A lot of people aren't speaking at all, and he can't even blame them. Hangyu, Mingxia, Rusty, Setsuna, Tenko, even Nezumi has been weirdly, uncharacteristically quiet - not that he's complaining on that one. If Nezumi never said another word in his presence ever again, Nemesis would be perfectly fine with that. And what about Leland? He's been silent, too. How does he feel about all this? Did he know? That thought produces such a visceral sense of betrayal that Nemesis shoves it aside, over into the mental box labelled 'To Be Dealt With Later' because right now he just can't. 
"For my part, though, I meant what I said. I do not support any more executions. And I am beyond sick of listening to excuses and justifications, I don't know about anyone else but listening to you all explain why you just had to torture us, for our own good, and how you thought it was the best plan is only making me angrier. We were scared and hurt and confused, and yet you judged us harshly just for getting into arguments, as if that's somehow worse than the decisions you made based in panic. And then kept right on making. As far as I'm concerned you should all be incarcerated. I have no idea how any external justice system would deal with any of you, but we have a jail cell on board and I don't see why that can't do in the short term, until we figure something else out. In Silicon we have - well, had at least, I don't exactly know the current state of things - rehabilitation centers, but I think you six need more than a good therapist and some career training."
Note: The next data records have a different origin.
Example example_unreachable_constructed : constructed example_unreachable.
Proof.
  apply (builder_calls_constructed build_unreachable empty_procedure); [constructor|].
  vm_compute. reflexivity.
Qed.

Example example_diamond_constructed : constructed example_diamond.
Proof.
  apply (builder_calls_constructed build_diamond empty_procedure); [constructor|].
  vm_compute. reflexivity.
Qed.

Example example_loop_constructed : constructed example_loop.
Proof.
  apply (builder_calls_constructed build_loop empty_procedure); [constructor|].
  vm_compute. reflexivity.
Qed.

Example example_shared_input_constructed : constructed example_shared_input.
Proof.
  apply (builder_calls_constructed build_shared_input empty_procedure); [constructor|].
  vm_compute. reflexivity.
Qed.

(** The end-to-end scenarios. *)
Example validate_example_identity : validate example_identity = Some true.
Proof. vm_compute. reflexivity. Qed.

Example validate_example_use_before_init : validate example_use_before_init = Some false.
Proof. vm_compute. reflexivity. Qed.

Example validate_example_double_output : validate example_double_output = Some false.
Proof. vm_compute. reflexivity. Qed.

Example validate_example_shared_input : validate example_shared_input = Some true.
Proof. vm_compute. reflexivity. Qed.

Example validate_example_loop : validate example_loop = Some true.
Proof. vm_compute. reflexivity. Qed.

(** Writing a pointer that is there already can change the order of a vector:
    the second dummy of the diamond moves to the front of the [prev_] vector
    of the destruct instruction when the first one sets its successor again. *)
Example same_value_reorders :
  (λ p, prev_ <$> instructions p !! 3)
    <$> apply_mutation (Dummy_set_next 1 (Some 3)) example_diamond
  = Some (Some [2; 1]).
Proof. vm_compute. reflexivity. Qed.
(** ** Renaming a variable *)



Lemma for_all_ext {A} (body body' : A → option bool) xs :
  (∀ x, body x = body' x) → for_all body xs = for_all body' xs.
Proof. intros Hext. induction xs as [|x xs IH]; simpl; [done|]. by rewrite Hext, IH. Qed.





(** ** What an edge mutation changes, spelled out *)

Lemma same_variables_refl p : same_variables p p.
Proof. by intros V. Qed.

Lemma same_variables_trans p1 p2 p3 :
  same_variables p1 p2 → same_variables p2 p3 → same_variables p1 p3.
Proof. intros H12 H23 V. by rewrite H23, H12. Qed.

Lemma same_variables_store p p' : variable_store p' = variable_store p → same_variables p p'.
Proof. intros Hstore V. by rewrite Hstore. Qed.

Lemma users_remove_variables this target p p' :
  users_remove this target p = Some p' → same_variables p p'.
Proof.
  unfold users_remove. destruct (variable_store p !! target) as [object|] eqn:Hobject;
    [simpl|done].
  destruct (remove_first_occurrence_and_reorder this (users_ object)); [simpl|done].
  intros [= <-] V. simpl. rewrite lookup_insert. case_decide; [|done].
  subst V. by rewrite Hobject.
Qed.

Lemma users_append_variables this target p p' :
  users_append this target p = Some p' → same_variables p p'.
Proof.
  unfold users_append. destruct (variable_store p !! target) as [object|] eqn:Hobject;
    [simpl|done].
  intros [= <-] V. simpl. rewrite lookup_insert. case_decide; [|done].
  subst V. by rewrite Hobject.
Qed.

Lemma prev_remove_variables this target p p' :
  prev_remove this target p = Some p' → same_variables p p'.
Proof. intros (_ & ? & _)%prev_remove_effect. by apply same_variables_store. Qed.
(** * Isometry library: vectors, 3x3 matrices and rigid transforms

    A shallow embedding of the C++ classes [ekumen::math::Vector3],
    [ekumen::math::Matrix3] and [ekumen::math::Isometry].

    - A C++ [double] is a primitive binary64 float of Rocq ([PrimFloat.float]):
      [+], [-], [*], [/], [sqrt], [fabs] and the comparisons are the IEEE-754
      operations in round-to-nearest-even, NaN and the infinities included.
    - A function that can [throw] returns a [result]; the exception carries the
      class that is thrown and its message.
    - A non-const member function takes the object and returns its new state.
    - [std::cos], [std::sin] and [std::pow] belong to the C library, not to this
      repository: they are the variables of the section [Isometry.Libm]. *)

From Stdlib Require Import ZArith Bool List String Lia.
From Stdlib Require Import Floats.
Import ListNotations.

Local Open Scope float_scope.

(** ** Exceptions *)

Inductive exception : Type :=
| out_of_range (what : string)
| runtime_error (what : string).

Inductive result (A : Type) : Type :=
| Ok (a : A)
| Throw (e : exception).

Arguments Ok {A} a.
Arguments Throw {A} e.

Definition bind {A B : Type} (r : result A) (k : A -> result B) : result B :=
  match r with
  | Ok a => k a
  | Throw e => Throw e
  end.

Notation "x <- r ;; k" := (bind r (fun x => k))
  (at level 61, r at next level, right associativity).

Definition is_out_of_range {A : Type} (r : result A) : bool :=
  match r with
  | Throw (out_of_range _) => true
  | _ => false
  end.

Definition is_runtime_error {A : Type} (r : result A) : bool :=
  match r with
  | Throw (runtime_error _) => true
  | _ => false
  end.

(** [std::numeric_limits<double>::epsilon()], that is 2^-52. *)
Definition epsilon : float := 0x1p-52.

(** ** Vector3 (vector3.cpp) *)

Module Vector3.

Record t : Type := mk { x : float; y : float; z : float }.

(** What a [double&] into a vector refers to: one of [x_], [y_], [z_]. *)
Inductive field : Type := x_ | y_ | z_.

Definition get (v : t) (f : field) : float :=
  match f with
  | x_ => x v
  | y_ => y v
  | z_ => z v
  end.

Definition set (v : t) (f : field) (d : float) : t :=
  match f with
  | x_ => mk d (y v) (z v)
  | y_ => mk (x v) d (z v)
  | z_ => mk (x v) (y v) d
  end.

(** [Vector3::Vector3()] *)
Definition default : t := mk 0 0 0.

Definition kZero : t := mk 0 0 0.
Definition kUnitX : t := mk 1 0 0.
Definition kUnitY : t := mk 0 1 0.
Definition kUnitZ : t := mk 0 0 1.

(** The compound assignments; [self] is the object they are called on and
    the result is its new state. *)
Definition add_assign (self v : t) : t :=
  mk (x self + x v) (y self + y v) (z self + z v).

Definition sub_assign (self v : t) : t :=
  mk (x self - x v) (y self - y v) (z self - z v).

Definition mul_assign (self v : t) : t :=
  mk (x self * x v) (y self * y v) (z self * z v).

Definition mul_assign_scalar (self : t) (scalar : float) : t :=
  mk (x self * scalar) (y self * scalar) (z self * scalar).

Definition div_assign (self v : t) : t :=
  mk (x self / x v) (y self / y v) (z self / z v).

Definition div_assign_scalar (self : t) (scalar : float) : t :=
  mk (x self / scalar) (y self / scalar) (z self / scalar).

(** The binary operators copy [*this] into [aux] and assign to the copy. *)
Definition add (self v : t) : t := let aux := self in add_assign aux v.
Definition sub (self v : t) : t := let aux := self in sub_assign aux v.
Definition mul (self v : t) : t := let aux := self in mul_assign aux v.
Definition mul_scalar (self : t) (scalar : float) : t :=
  let aux := self in mul_assign_scalar aux scalar.
Definition div (self v : t) : t := let aux := self in div_assign aux v.
Definition div_scalar (self : t) (scalar : float) : t :=
  let aux := self in div_assign_scalar aux scalar.

(** [operator*(double scalar, const Vector3& vector)] *)
Definition scalar_mul (scalar : float) (v : t) : t := mul_scalar v scalar.

(** [Vector3::operator==] *)
Definition eqb (self v : t) : bool :=
  (abs (x self - x v) <=? epsilon) &&
  (abs (y self - y v) <=? epsilon) &&
  (abs (z self - z v) <=? epsilon).

Definition neqb (self v : t) : bool := negb (eqb self v).

Definition index_error : exception :=
  out_of_range "Vector3 has only 3 elements".

(** [double Vector3::operator[](const int index) const] *)
Definition at_ (self : t) (index : Z) : result float :=
  match index with
  | 0%Z => Ok (x self)
  | 1%Z => Ok (y self)
  | 2%Z => Ok (z self)
  | _ => Throw index_error
  end.

(** [double& Vector3::operator[](const int index)]: the reference that is
    returned and the state of the vector after the call. *)
Definition at_ref (self : t) (index : Z) : result (field * t) :=
  match index with
  | 0%Z => Ok (x_, self)
  | 1%Z => Ok (y_, self)
  | 2%Z => Ok (z_, self)
  | _ => Throw index_error
  end.

Definition dot (self v : t) : float :=
  x self * x v + y self * y v + z self * z v.

Definition cross (self v : t) : t :=
  mk (y self * z v - z self * y v)
     (z self * x v - x self * z v)
     (x self * y v - y self * x v).

Definition norm (self : t) : float := sqrt (dot self self).

(** No component is a NaN or an infinity. *)
Definition finite (v : t) : bool :=
  is_finite (x v) && is_finite (y v) && is_finite (z v).

End Vector3.

Abbreviation Vector3 := Vector3.t.

(** ** Matrix3 (matrix3.cpp) *)

Module Matrix3.

Record t : Type := mk_rows { row_0_ : Vector3; row_1_ : Vector3; row_2_ : Vector3 }.

(** What a [Vector3&] into a matrix refers to. *)
Inductive field : Type := row_0 | row_1 | row_2.

(** [Matrix3::Matrix3()] *)
Definition default : t :=
  mk_rows (Vector3.mk 0 0 0) (Vector3.mk 0 0 0) (Vector3.mk 0 0 0).

(** [Matrix3::Matrix3(a1, a2, a3, b1, b2, b3, c1, c2, c3)] *)
Definition mk (a1 a2 a3 b1 b2 b3 c1 c2 c3 : float) : t :=
  mk_rows (Vector3.mk a1 a2 a3) (Vector3.mk b1 b2 b3) (Vector3.mk c1 c2 c3).

Definition kIdentity : t := mk 1 0 0 0 1 0 0 0 1.
Definition kOnes : t := mk 1 1 1 1 1 1 1 1 1.
Definition kZero : t := mk 0 0 0 0 0 0 0 0 0.

Definition index_error : exception :=
  out_of_range "Matrix3 has only 3 elements".

(** [Vector3 Matrix3::operator[](const int index) const] *)
Definition at_ (self : t) (index : Z) : result Vector3 :=
  match index with
  | 0%Z => Ok (row_0_ self)
  | 1%Z => Ok (row_1_ self)
  | 2%Z => Ok (row_2_ self)
  | _ => Throw index_error
  end.

(** [Vector3& Matrix3::operator[](const int index)]: the reference that is
    returned and the state of the matrix after the call. *)
Definition at_ref (self : t) (index : Z) : result (field * t) :=
  match index with
  | 0%Z => Ok (row_0, self)
  | 1%Z => Ok (row_1, self)
  | 2%Z => Ok (row_2, self)
  | _ => Throw index_error
  end.

(** [Matrix3::operator==]; [&&] evaluates its right operand only when the
    left one is true. *)
Definition eqb (self matrix : t) : result bool :=
  m0 <- at_ matrix 0 ;;
  if Vector3.eqb (row_0_ self) m0 then
    m1 <- at_ matrix 1 ;;
    if Vector3.eqb (row_1_ self) m1 then
      m2 <- at_ matrix 2 ;;
      Ok (Vector3.eqb (row_2_ self) m2)
    else Ok false
  else Ok false.

Definition neqb (self matrix : t) : result bool :=
  b <- eqb self matrix ;; Ok (negb b).

(** The compound assignments work row by row: [row_i_ op= matrix[i]]. *)
Definition rowwise_assign (op : Vector3 -> Vector3 -> Vector3)
    (self matrix : t) : result t :=
  m0 <- at_ matrix 0 ;;
  let r0 := op (row_0_ self) m0 in
  m1 <- at_ matrix 1 ;;
  let r1 := op (row_1_ self) m1 in
  m2 <- at_ matrix 2 ;;
  let r2 := op (row_2_ self) m2 in
  Ok (mk_rows r0 r1 r2).

Definition add_assign : t -> t -> result t := rowwise_assign Vector3.add_assign.
Definition sub_assign : t -> t -> result t := rowwise_assign Vector3.sub_assign.
Definition mul_assign : t -> t -> result t := rowwise_assign Vector3.mul_assign.
Definition div_assign : t -> t -> result t := rowwise_assign Vector3.div_assign.

Definition mul_assign_scalar (self : t) (scalar : float) : t :=
  mk_rows (Vector3.mul_assign_scalar (row_0_ self) scalar)
          (Vector3.mul_assign_scalar (row_1_ self) scalar)
          (Vector3.mul_assign_scalar (row_2_ self) scalar).

Definition div_assign_scalar (self : t) (scalar : float) : t :=
  mk_rows (Vector3.div_assign_scalar (row_0_ self) scalar)
          (Vector3.div_assign_scalar (row_1_ self) scalar)
          (Vector3.div_assign_scalar (row_2_ self) scalar).

(** The binary operators copy [*this] into [aux] and assign to the copy. *)
Definition add (self matrix : t) : result t := let aux := self in add_assign aux matrix.
Definition sub (self matrix : t) : result t := let aux := self in sub_assign aux matrix.

(** [Matrix3 Matrix3::operator*(const Matrix3& matrix) const] *)
Definition mul (self matrix : t) : result t := let aux := self in mul_assign aux matrix.
(** * license-db: the activation script [activate.py]

    A shallow embedding of the script that GitHub Actions runs for one
    activation request, and the properties of the license ledger that
    follow from it.

    Conventions of the model.
    - A Python [str] is a Rocq [string]; the characters are taken in the
      ASCII range, where [str.strip], [str.upper], [str.lower] act as
      the functions below and [str.encode("utf-8")] is the identity.
    - [hashlib.sha256] is the FIPS 180-4 function, written out below on
      32-bit words held in [Z] and run on test vectors.
    - The file system, the clock and the process exit are effects of a
      small state-and-exception monad [M]; every call of
      [datetime.now] reads the next value of the clock.
    - [licenses.json] is either absent, or holds text that [json.load]
      rejects, or holds the JSON of a [LicenseDatabase]: an object of
      the shape the script itself writes.  JSON of another shape, on
      which the script dies of a KeyError or a TypeError before it
      writes anything, is left out.
    - The [print] calls and [os.makedirs] are left out; a result file is
      known by its path.
    - Requests that run side by side are processes that take turns at
      the file accesses of the script, see [step]. *)

From Stdlib Require Import ZArith String Ascii List Lia Bool.
From stdpp Require Import base option list gmap strings pretty.

Local Open Scope Z_scope.
Local Open Scope string_scope.

(* ================================================================== *)
(** ** Python string methods used by the script                        *)
(* ================================================================== *)

Module PyStr.

(** [str.isspace] on one ASCII character: HT, LF, VT, FF, CR, the four
    separators FS..US, and the space. *)
Definition is_space (c : ascii) : bool :=
  let n := nat_of_ascii c in
  ((9 <=? n) && (n <=? 13) || (28 <=? n) && (n <=? 32))%nat.

Definition upper_char (c : ascii) : ascii :=
  let n := nat_of_ascii c in
  if ((97 <=? n) && (n <=? 122))%nat then ascii_of_nat (n - 32) else c.

Definition lower_char (c : ascii) : ascii :=
  let n := nat_of_ascii c in
  if ((65 <=? n) && (n <=? 90))%nat then ascii_of_nat (n + 32) else c.
(** C5, as the code has it: the 1xRPM (2xRPM) amplitude read by the direction
    rules is the amplitude of the first peak, in the order of the supplied
    list, whose frequency is strictly less than 5% of the running-speed
    frequency away from the running-speed frequency (from twice it); it is 0
    when the list has no such peak. *)
Theorem amplitude_is_first_peak_in_band :
  forall (fft : list FFTPeak) (rpm_hz : Q),
    (forall pre p post,
        fft = pre ++ p :: post ->
        Forall (fun q => ~ within rpm_hz rpm_hz q) pre ->
        within rpm_hz rpm_hz p ->
        amp_1x fft rpm_hz = snd p)
    /\ (Forall (fun q => ~ within rpm_hz rpm_hz q) fft -> amp_1x fft rpm_hz = 0)
    /\ (forall pre p post,
           fft = pre ++ p :: post ->
           Forall (fun q => ~ within (2 * rpm_hz) rpm_hz q) pre ->
           within (2 * rpm_hz) rpm_hz p ->
           amp_2x fft rpm_hz = snd p)
    /\ (Forall (fun q => ~ within (2 * rpm_hz) rpm_hz q) fft ->
        amp_2x fft rpm_hz = 0).
Proof.
  intros fft rpm_hz. unfold amp_1x, amp_2x. repeat split.
  - intros pre p post -> Hpre Hp. now apply next_amp_first.
  - apply next_amp_none.
  - intros pre p post -> Hpre Hp. now apply next_amp_first.
  - apply next_amp_none.
Qed.

(** C5 fails as stated.  At a running speed of 50 Hz the list holds a peak at
    52 Hz (amplitude 1) and then one at 50 Hz (amplitude 2); both lie within
    5% of the target and the second is the nearer, yet the 1xRPM amplitude is
    that of the first.  And a peak at 104 Hz lies within 5% of the 2xRPM
    target 100 Hz, yet the 2xRPM amplitude is 0: the band around either
    target is 5% of the running-speed frequency. *)
Lemma nearest_peak_counterexample :
  Qabs (52 - 50) < 0.05 * 50
  /\ Qabs (50 - 50) < 0.05 * 50
  /\ Qabs (50 - 50) < Qabs (52 - 50)
  /\ amp_1x [(52, 1); (50, 2)] 50 = 1
  /\ ~ amp_1x [(52, 1); (50, 2)] 50 == 2
  /\ Qabs (104 - 2 * 50) < 0.05 * (2 * 50)
  /\ amp_2x [(104, 3)] 50 = 0.
Proof.
  repeat split; try reflexivity.
  intros H; discriminate H.
Qed.
Lemma charDiff_run_same :
  0 < length toks →
  ∃ st, charDiff_run toks toks = Some st
        ∧ res_left st = [mkCharDiff SEqual (concat toks)]
        ∧ res_right st = [mkCharDiff SEqual (concat toks)].
Proof.
  intros Hpos. unfold charDiff_run.
  destruct (while_inv (char_cond toks toks) (char_body toks toks)
              (λ st, leftIdx st = rightIdx st ∧ leftIdx st ≤ length toks
                     ∧ res_left st = res_right st
                     ∧ res_left st
                       = if bool_decide (leftIdx st = 0) then []
                         else [mkCharDiff SEqual (concat (take (leftIdx st) toks))])
              (λ st, length toks - leftIdx st))
    with (fuel := length toks + length toks) (s := char_init)
    as (st & -> & (Heq & Hle & Hsame & Hres) & Hexit).
  - intros s (Heq & Hle & Hsame & Hres) Hcond.
    unfold char_cond in Hcond. rewrite <-Heq, orb_diag in Hcond.
    apply bool_decide_eq_true in Hcond.
    assert (char_body toks toks s = emitEqual toks toks s) as ->.
    { unfold char_body.
      rewrite (bool_decide_eq_false_2 (length toks ≤ leftIdx s)) by lia.
      rewrite (bool_decide_eq_false_2 (length toks ≤ rightIdx s)) by lia.
      rewrite bool_decide_eq_true_2 by (by rewrite Heq). done. }
    simpl. rewrite <-Hsame, <-Heq. split_and!; try done; try lia.
    rewrite (concat_take_S _ _ Hcond). fold (tokenAt toks (leftIdx s)).
    rewrite Hres. case_bool_decide as Hzero.
    + rewrite Hzero. by rewrite take_0.
    + reflexivity.
  - simpl. split_and!; first [done|lia].
  - simpl. lia.
  - exists st. rewrite <-Hsame, Hres.
    unfold char_cond in Hexit. rewrite <-Heq, orb_diag in Hexit.
    apply bool_decide_eq_false in Hexit.
    rewrite bool_decide_eq_false_2 by lia. by rewrite take_ge by lia.
Qed.
End SameLine.

(** X19.  On two equal lines [computeCharDiff] produces, on each side, the
    single Equal span that holds the whole line. *)
Theorem computeCharDiff_same_line (line : jsstring) :
  computeCharDiff line line
  = Some ([mkCharDiff SEqual line], [mkCharDiff SEqual line]).
Proof.
  unfold computeCharDiff, computeCharDiff_state.
  destruct (tokenize_spec line) as (toks & -> & Hcat & Hlen). simpl.
  destruct (charDiff_run_same toks Hlen) as (st & -> & Hl & Hr). simpl.
  by rewrite Hl, Hr, Hcat.
Qed.

(** ** The enhancer, again *)

Lemma enhanceLine_idem r r' :
  enhanceLine r = Some r' → enhanceLine r' = Some r'.
Proof.
  unfold enhanceLine. destruct (enhance_guard r) eqn:Hguard.
  - destruct (computeCharDiff _ _) as [charDiff|] eqn:Hcd; [|done].
    simpl. intros [= <-].
    change (enhance_guard (mkDiffLine _ _ _ _ _ _ _)) with (enhance_guard r).
    rewrite Hguard. simpl. rewrite Hcd. done.
  - intros [= <-]. by rewrite Hguard.
Qed.

(** X20.  [enhanceWithCharDiffs] is idempotent: enhancing its own output
    changes nothing. *)
Theorem enhanceWithCharDiffs_idempotent (diffLines : list DiffLine) :
  ∃ out, enhanceWithCharDiffs diffLines = Some out
    ∧ enhanceWithCharDiffs out = Some out.
Proof.
  destruct (enhanceWithCharDiffs_spec diffLines) as (out & Hout & Hall).
  exists out. split; [done|]. apply mapM_Some_2, Forall_Forall2_diag.
  eapply Forall2_Forall_r; [exact Hall|]. apply Forall_forall.
  intros r _ r' Hr. by apply enhanceLine_idem in Hr.
Qed.

(** ** The diff editor *)

Lemma enhanced_editor_record r r' :
  record_shape r → record_ok r → fresh_record r → enhanceLine r = Some r' →
  same_line_fields r r' ∧ editor_record r'.
Proof.
  intros Hshape Hok (_ & _ & Hnl & Hnr) Hr.
  destruct (enhanceLine_spec r) as (r'' & Hr'' & Hsame & Hcase).
  rewrite Hr in Hr''. injection Hr'' as <-. split; [done|].
  destruct Hsame as (Hty & Hl & Hr' & Hln & Hrn).
  assert (record_shape r' ∧ record_ok r') as [??].
  { unfold record_shape, record_ok in *. by rewrite Hty, Hl, Hr', Hln, Hrn. }
  split; [done|]. split; [done|].
  destruct (enhance_guard r) eqn:Hguard.
  - destruct Hcase as (ls & rs & Hcd & Hls & Hrs).
    destruct (computeCharDiff_full (default [] (leftLine r))
                (default [] (rightLine r)))
      as (ls' & rs' & Hcd' & Htl & Htr & Hkl & Hkr & _).
    rewrite Hcd in Hcd'. injection Hcd' as <- <-.
    apply enhance_guard_true in Hguard as (_ & Htl' & Htr').
    apply truthy_Some in Htl' as (x & Hx & Hdx).
    apply truthy_Some in Htr' as (y & Hy & Hdy).
    split.
    + intros ? Heq. rewrite Hls in Heq. injection Heq as <-.
      split; [congruence|done].
    + intros ? Heq. rewrite Hrs in Heq. injection Heq as <-.
      split; [congruence|done].
  - subst r'. split; intros ? ?; congruence.
Qed.

Lemma editorDiffLines_spec left right :
  ∃ diffLines, editorDiffLines left right = Some diffLines
    ∧ Forall editor_record diffLines
    ∧ omap leftLine diffLines = splitLines (normalizeNewlines left)
    ∧ omap rightLine diffLines = splitLines (normalizeNewlines right)
    ∧ omap leftLineNumber diffLines
      = seq 1 (length (splitLines (normalizeNewlines left)))
    ∧ omap rightLineNumber diffLines
      = seq 1 (length (splitLines (normalizeNewlines right))).
Proof.
  destruct (computeDiff_spec left right) as (res & Hres & Hl & Hr & Hok & Hfresh).
  destruct (computeDiff_shape_spec left right) as (res' & Hres' & Hshape & _).
  rewrite Hres in Hres'. injection Hres' as <-.
  destruct (enhanceWithCharDiffs_spec res) as (out & Hout & Hall).
  exists out. unfold editorDiffLines. rewrite Hres. simpl.
  split; [done|].
  assert (Forall2 (λ r r', same_line_fields r r' ∧ editor_record r') res out)
    as Hrel.
  { clear -Hall Hok Hfresh Hshape.
    induction Hall as [|r r' res out Hr _ IH]; [constructor|].
    apply Forall_cons in Hok as [??]. apply Forall_cons in Hfresh as [??].
    apply Forall_cons in Hshape as [??].
    constructor; [by apply enhanced_editor_record|by apply IH]. }
  pose proof (omap_leftLine_numbered _ _ Hfresh Hl) as HL.
  pose proof (omap_rightLine_numbered _ _ Hfresh Hr) as HR.
  assert (omap leftLineNumber res
          = seq 1 (length (splitLines (normalizeNewlines left)))) as HLn
    by (by rewrite omap_leftLineNumber, Hl, numbered_fst).
  assert (omap rightLineNumber res
          = seq 1 (length (splitLines (normalizeNewlines right)))) as HRn
    by (by rewrite omap_rightLineNumber, Hr, numbered_fst).
  rewrite <-HLn, <-HRn, <-HL, <-HR.
  split_and!.
  - eapply Forall2_Forall_r; [exact Hrel|]. apply Forall_forall.
    by intros ? _ ? [_ ?].
  - apply list_omap_ext. eapply Forall2_flip, Forall2_impl; [exact Hrel|].
    by intros ?? [(_ & ? & _) _].
  - apply list_omap_ext. eapply Forall2_flip, Forall2_impl; [exact Hrel|].
    by intros ?? [(_ & _ & ? & _) _].
  - apply list_omap_ext. eapply Forall2_flip, Forall2_impl; [exact Hrel|].
    by intros ?? [(_ & _ & _ & ? & _) _].
  - apply list_omap_ext. eapply Forall2_flip, Forall2_impl; [exact Hrel|].
    by intros ?? [(_ & _ & _ & _ & ?) _].
Qed.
Six. Atropos, Lachesis, Clotho, Charon, Elliott, Menai. He's not including Mina in that group, not right now, she doesn't share the same culpability, she was the only one who tried to stop things, the only reason this shit didn't keep going even further. He's still got a lot of mixed feelings there, only getting more mixed as she expresses affection for the others, but he's not going to lump her in just for that.
"This is all stuff we'll have to figure out. That and what we're going to do about the state of global politics. I have some ideas there - whatever we end up doing we're going to need consultants, and access to information on current affairs, just to start with - but first things first. We need to finish with this fiasco, and deal with the Titan Administration."
The matter of fact way in which Nemesis lists these necessities is probably a result of Evren's memories of being a pillar of government infrastructure. While this whole scenario may suck especially hard for him, he's ironically probably one of the better options to have present to deal with it. Nemesis knows how to govern, and more importantly he knows how to rebuild and how to progress.
"So, how exactly do we wrap this up so we can move forward? You need us all to make our votes for Elliott and Menai official? How do we vote for the Full Council Override? Because I definitely want us to take the reins back as soon as possible." He pauses and looks over at Mina and KIT. "Actually I might feel more comfortable if you could explain, if you know how this place functions, since they skipped giving us the How-To Manual."